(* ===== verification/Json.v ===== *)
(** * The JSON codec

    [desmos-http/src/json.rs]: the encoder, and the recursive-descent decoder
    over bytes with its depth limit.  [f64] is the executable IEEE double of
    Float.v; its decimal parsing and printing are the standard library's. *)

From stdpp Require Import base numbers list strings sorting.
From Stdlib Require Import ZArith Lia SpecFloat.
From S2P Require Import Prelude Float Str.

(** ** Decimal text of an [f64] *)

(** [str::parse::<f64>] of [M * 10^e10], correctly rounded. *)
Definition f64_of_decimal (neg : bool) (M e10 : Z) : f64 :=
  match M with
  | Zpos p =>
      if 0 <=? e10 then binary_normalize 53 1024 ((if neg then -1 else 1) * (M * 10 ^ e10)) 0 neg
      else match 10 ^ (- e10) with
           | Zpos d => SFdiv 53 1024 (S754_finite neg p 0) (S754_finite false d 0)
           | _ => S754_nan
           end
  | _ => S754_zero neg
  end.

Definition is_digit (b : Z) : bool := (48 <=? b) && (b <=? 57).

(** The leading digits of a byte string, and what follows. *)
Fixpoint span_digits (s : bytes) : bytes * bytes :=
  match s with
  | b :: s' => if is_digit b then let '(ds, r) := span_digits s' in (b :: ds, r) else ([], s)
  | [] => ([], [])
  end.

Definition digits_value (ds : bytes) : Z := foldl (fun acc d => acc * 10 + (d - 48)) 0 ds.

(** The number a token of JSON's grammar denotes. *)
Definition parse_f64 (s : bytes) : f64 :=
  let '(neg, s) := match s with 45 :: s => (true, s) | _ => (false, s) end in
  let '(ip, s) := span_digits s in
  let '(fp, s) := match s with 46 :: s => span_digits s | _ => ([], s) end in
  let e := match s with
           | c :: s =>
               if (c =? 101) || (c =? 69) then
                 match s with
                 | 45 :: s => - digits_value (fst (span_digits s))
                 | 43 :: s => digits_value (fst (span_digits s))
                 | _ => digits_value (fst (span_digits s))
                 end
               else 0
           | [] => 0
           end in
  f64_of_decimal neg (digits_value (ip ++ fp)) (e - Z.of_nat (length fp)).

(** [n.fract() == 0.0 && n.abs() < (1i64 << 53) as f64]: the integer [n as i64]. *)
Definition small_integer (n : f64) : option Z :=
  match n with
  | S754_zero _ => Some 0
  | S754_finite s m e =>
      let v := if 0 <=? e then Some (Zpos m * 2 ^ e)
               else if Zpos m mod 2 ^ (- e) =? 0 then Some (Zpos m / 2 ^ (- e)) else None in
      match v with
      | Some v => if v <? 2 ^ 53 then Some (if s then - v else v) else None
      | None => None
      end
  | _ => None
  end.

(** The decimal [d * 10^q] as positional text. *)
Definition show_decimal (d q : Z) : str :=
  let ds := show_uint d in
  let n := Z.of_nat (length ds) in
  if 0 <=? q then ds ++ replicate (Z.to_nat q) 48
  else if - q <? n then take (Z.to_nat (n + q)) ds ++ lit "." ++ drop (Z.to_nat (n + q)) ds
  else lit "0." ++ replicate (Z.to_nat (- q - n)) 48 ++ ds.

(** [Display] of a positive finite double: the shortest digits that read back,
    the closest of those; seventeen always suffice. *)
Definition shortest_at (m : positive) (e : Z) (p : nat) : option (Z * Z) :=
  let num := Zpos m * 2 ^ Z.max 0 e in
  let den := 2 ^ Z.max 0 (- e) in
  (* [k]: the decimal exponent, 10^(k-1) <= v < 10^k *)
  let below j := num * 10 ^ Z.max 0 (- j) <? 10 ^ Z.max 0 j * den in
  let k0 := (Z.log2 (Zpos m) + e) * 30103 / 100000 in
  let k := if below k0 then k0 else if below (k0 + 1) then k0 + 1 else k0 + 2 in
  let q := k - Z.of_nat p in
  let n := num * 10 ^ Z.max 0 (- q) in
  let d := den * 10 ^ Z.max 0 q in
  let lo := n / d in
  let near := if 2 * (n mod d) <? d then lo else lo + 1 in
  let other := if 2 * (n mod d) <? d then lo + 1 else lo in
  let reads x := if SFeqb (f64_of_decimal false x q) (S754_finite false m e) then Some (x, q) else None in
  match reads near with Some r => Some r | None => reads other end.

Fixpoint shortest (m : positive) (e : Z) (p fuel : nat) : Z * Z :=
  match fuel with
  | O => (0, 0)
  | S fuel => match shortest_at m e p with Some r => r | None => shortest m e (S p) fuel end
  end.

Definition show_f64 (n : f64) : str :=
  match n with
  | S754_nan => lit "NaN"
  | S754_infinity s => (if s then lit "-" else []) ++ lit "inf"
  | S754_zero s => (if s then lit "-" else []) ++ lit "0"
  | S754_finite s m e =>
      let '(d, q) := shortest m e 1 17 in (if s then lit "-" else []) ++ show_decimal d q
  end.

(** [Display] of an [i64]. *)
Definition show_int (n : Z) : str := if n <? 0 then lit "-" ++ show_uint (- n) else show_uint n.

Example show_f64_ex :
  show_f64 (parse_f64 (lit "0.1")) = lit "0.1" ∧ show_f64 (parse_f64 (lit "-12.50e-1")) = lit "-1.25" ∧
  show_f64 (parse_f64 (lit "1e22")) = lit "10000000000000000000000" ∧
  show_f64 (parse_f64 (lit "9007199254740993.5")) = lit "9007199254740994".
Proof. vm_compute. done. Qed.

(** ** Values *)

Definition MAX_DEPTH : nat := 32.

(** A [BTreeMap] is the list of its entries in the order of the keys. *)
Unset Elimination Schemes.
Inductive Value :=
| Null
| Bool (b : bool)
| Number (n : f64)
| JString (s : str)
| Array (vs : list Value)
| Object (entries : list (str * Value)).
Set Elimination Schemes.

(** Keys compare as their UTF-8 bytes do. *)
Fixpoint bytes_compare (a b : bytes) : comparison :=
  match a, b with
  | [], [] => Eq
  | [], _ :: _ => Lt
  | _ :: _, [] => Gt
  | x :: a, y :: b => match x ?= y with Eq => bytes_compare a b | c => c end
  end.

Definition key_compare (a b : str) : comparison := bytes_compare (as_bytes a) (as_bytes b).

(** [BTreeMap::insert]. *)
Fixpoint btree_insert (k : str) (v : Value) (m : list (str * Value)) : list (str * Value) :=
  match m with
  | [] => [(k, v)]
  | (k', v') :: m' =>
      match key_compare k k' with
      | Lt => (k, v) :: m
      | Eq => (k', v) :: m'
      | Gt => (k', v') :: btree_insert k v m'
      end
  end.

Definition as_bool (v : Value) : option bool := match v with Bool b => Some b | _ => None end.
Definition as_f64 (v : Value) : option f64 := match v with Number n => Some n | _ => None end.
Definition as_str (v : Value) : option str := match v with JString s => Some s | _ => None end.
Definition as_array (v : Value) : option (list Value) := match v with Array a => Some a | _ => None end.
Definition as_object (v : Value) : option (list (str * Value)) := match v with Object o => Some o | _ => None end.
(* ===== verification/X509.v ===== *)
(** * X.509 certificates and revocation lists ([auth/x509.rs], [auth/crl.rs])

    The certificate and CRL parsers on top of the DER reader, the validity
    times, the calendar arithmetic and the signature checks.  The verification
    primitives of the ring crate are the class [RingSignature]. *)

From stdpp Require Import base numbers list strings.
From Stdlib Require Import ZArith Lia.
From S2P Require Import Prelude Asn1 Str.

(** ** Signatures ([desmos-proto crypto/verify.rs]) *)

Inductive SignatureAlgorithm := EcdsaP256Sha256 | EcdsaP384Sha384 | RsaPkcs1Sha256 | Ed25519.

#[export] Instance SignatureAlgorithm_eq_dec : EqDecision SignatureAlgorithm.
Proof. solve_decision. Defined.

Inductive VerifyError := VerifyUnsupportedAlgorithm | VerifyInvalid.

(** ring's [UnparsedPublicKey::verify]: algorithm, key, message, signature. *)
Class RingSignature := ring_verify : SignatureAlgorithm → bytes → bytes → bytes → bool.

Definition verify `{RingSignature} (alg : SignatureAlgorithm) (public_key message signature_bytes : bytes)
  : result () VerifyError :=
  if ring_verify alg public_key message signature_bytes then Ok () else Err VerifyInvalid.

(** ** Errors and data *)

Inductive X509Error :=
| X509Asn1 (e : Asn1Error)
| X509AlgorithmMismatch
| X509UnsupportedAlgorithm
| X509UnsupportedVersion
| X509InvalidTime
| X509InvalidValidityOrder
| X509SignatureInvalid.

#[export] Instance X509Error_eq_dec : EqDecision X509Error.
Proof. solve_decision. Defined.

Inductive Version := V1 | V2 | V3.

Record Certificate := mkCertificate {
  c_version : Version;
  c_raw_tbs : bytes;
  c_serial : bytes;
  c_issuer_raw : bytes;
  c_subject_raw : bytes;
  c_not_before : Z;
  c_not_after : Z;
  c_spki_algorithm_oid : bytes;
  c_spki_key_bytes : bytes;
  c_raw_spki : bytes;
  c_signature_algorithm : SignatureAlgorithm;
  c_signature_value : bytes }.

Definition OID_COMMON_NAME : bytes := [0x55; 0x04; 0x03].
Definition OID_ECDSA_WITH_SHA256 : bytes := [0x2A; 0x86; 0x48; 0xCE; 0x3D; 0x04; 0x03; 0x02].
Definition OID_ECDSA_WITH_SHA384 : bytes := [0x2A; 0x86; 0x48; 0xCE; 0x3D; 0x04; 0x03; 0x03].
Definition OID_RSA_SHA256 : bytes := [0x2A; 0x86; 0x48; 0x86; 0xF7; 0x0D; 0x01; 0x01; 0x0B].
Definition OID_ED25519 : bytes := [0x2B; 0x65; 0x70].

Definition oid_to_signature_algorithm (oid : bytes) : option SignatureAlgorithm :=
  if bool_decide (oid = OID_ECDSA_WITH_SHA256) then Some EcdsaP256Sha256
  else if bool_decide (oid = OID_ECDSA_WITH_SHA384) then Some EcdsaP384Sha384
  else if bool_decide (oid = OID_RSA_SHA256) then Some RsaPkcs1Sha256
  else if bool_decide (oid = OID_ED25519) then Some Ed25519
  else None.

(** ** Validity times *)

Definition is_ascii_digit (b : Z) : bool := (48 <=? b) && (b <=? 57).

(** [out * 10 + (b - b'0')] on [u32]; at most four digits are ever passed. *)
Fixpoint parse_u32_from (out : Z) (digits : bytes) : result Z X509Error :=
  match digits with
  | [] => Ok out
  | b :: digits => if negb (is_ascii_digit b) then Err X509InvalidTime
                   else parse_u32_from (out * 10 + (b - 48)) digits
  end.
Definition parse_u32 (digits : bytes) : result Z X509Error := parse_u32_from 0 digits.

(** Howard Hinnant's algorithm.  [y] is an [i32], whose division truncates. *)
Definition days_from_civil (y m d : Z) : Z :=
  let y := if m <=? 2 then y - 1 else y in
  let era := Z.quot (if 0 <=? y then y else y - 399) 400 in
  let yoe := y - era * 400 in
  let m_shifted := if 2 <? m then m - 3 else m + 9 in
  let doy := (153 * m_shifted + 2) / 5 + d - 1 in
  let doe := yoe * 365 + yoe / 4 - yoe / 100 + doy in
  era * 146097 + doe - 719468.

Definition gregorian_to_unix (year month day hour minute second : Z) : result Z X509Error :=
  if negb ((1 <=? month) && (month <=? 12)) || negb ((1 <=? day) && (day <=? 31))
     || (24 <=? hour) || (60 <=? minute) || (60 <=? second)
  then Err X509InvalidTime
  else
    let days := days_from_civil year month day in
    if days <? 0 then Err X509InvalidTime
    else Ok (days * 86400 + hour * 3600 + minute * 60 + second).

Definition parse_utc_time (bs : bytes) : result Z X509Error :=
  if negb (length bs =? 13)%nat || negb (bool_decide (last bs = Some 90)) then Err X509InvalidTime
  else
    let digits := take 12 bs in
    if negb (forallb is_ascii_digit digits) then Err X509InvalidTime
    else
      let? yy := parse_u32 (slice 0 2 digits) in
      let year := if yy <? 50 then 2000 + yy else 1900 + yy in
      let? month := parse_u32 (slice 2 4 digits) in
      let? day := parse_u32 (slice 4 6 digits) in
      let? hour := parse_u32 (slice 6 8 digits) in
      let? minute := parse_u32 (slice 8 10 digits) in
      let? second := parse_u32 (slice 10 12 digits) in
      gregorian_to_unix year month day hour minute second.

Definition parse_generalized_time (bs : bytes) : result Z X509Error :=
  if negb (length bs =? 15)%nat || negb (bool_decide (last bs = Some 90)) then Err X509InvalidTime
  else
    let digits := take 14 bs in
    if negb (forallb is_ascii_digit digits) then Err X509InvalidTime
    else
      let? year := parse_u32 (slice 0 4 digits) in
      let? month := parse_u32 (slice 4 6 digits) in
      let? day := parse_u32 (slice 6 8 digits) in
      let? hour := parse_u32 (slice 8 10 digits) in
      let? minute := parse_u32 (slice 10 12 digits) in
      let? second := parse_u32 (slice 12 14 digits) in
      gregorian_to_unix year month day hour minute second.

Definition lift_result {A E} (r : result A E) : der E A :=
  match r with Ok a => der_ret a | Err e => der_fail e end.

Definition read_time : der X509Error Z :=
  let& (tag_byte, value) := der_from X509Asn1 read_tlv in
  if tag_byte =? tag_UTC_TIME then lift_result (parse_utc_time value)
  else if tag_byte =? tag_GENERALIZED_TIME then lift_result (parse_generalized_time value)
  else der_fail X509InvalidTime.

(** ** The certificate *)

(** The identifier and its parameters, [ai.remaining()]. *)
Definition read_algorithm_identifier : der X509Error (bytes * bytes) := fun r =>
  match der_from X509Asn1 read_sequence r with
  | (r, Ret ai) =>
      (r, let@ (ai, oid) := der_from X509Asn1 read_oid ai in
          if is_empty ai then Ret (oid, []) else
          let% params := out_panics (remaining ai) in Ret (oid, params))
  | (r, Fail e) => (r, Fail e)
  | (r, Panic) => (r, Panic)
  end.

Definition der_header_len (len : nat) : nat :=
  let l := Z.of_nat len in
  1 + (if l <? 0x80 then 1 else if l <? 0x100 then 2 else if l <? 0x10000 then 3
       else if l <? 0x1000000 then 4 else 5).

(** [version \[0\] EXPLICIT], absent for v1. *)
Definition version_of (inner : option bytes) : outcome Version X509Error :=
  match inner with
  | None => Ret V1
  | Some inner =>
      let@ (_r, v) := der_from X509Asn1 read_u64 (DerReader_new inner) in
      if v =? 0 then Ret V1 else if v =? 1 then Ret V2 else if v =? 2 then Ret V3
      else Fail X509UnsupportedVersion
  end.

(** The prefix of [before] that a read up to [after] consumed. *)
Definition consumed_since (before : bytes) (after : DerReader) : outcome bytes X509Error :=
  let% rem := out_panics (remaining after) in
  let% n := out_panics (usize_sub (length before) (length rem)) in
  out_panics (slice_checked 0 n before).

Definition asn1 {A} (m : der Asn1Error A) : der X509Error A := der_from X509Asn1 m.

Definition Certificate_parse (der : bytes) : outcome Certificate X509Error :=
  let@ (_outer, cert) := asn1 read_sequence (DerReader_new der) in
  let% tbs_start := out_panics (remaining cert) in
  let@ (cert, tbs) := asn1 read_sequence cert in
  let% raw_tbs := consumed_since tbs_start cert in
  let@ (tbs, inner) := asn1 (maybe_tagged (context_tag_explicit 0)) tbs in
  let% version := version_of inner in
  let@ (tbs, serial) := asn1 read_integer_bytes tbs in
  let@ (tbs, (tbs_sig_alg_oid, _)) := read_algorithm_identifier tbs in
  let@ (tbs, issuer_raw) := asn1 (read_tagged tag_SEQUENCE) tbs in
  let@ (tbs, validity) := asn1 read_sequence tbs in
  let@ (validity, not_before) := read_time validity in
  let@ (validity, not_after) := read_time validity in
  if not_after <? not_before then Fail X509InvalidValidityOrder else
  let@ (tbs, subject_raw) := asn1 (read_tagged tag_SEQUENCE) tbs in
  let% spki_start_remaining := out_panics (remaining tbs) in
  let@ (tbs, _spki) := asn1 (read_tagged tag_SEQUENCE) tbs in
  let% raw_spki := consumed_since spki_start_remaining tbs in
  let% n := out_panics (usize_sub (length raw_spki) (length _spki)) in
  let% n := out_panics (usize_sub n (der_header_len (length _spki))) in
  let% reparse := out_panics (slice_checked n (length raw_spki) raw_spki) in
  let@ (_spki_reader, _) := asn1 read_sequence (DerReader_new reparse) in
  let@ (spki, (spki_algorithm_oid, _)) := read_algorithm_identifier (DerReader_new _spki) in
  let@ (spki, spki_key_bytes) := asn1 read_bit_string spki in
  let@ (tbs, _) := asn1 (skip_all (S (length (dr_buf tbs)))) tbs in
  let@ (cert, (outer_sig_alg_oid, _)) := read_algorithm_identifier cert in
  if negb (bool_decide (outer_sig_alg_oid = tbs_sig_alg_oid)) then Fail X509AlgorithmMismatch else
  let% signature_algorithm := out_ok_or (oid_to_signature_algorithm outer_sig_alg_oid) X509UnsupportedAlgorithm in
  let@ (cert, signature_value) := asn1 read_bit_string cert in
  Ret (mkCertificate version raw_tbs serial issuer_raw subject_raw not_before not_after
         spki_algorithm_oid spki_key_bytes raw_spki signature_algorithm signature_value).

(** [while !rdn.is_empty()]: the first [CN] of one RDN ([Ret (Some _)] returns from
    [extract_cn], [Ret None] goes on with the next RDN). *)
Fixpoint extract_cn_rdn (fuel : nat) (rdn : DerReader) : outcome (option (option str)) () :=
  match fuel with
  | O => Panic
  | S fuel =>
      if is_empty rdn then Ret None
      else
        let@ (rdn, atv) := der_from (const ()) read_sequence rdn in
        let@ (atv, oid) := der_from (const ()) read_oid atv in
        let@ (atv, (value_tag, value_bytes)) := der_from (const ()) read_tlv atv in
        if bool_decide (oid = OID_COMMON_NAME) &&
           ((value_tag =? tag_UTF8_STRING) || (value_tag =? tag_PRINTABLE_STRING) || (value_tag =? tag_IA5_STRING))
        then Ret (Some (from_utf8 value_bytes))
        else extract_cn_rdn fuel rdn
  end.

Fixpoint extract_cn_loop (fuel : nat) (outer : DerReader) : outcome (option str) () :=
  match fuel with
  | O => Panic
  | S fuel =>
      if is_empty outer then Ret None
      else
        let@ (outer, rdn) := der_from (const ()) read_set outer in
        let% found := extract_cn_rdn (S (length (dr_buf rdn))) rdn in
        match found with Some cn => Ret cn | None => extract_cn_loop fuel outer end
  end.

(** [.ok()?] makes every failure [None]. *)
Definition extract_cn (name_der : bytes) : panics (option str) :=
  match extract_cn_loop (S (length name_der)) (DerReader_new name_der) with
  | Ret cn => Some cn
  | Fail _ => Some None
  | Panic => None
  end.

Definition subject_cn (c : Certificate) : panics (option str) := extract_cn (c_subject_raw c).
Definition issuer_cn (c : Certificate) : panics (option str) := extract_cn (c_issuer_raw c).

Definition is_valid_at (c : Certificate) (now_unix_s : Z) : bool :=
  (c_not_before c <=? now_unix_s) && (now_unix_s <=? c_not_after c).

━━━

WHAT YOU ARE ASKED TO DO:
Taking the entries above, write out exactly the lines starting with the line containing "der_from X509Asn1 m." and going on through the line containing "let@ (tbs, validity)", both included, and nothing else.

SOLUTION TO THIS EXERCISE:
Definition asn1 {A} (m : der Asn1Error A) : der X509Error A := der_from X509Asn1 m.

Definition Certificate_parse (der : bytes) : outcome Certificate X509Error :=
  let@ (_outer, cert) := asn1 read_sequence (DerReader_new der) in
  let% tbs_start := out_panics (remaining cert) in
  let@ (cert, tbs) := asn1 read_sequence cert in
  let% raw_tbs := consumed_since tbs_start cert in
  let@ (tbs, inner) := asn1 (maybe_tagged (context_tag_explicit 0)) tbs in
  let% version := version_of inner in
  let@ (tbs, serial) := asn1 read_integer_bytes tbs in
  let@ (tbs, (tbs_sig_alg_oid, _)) := read_algorithm_identifier tbs in
  let@ (tbs, issuer_raw) := asn1 (read_tagged tag_SEQUENCE) tbs in
  let@ (tbs, validity) := asn1 read_sequence tbs in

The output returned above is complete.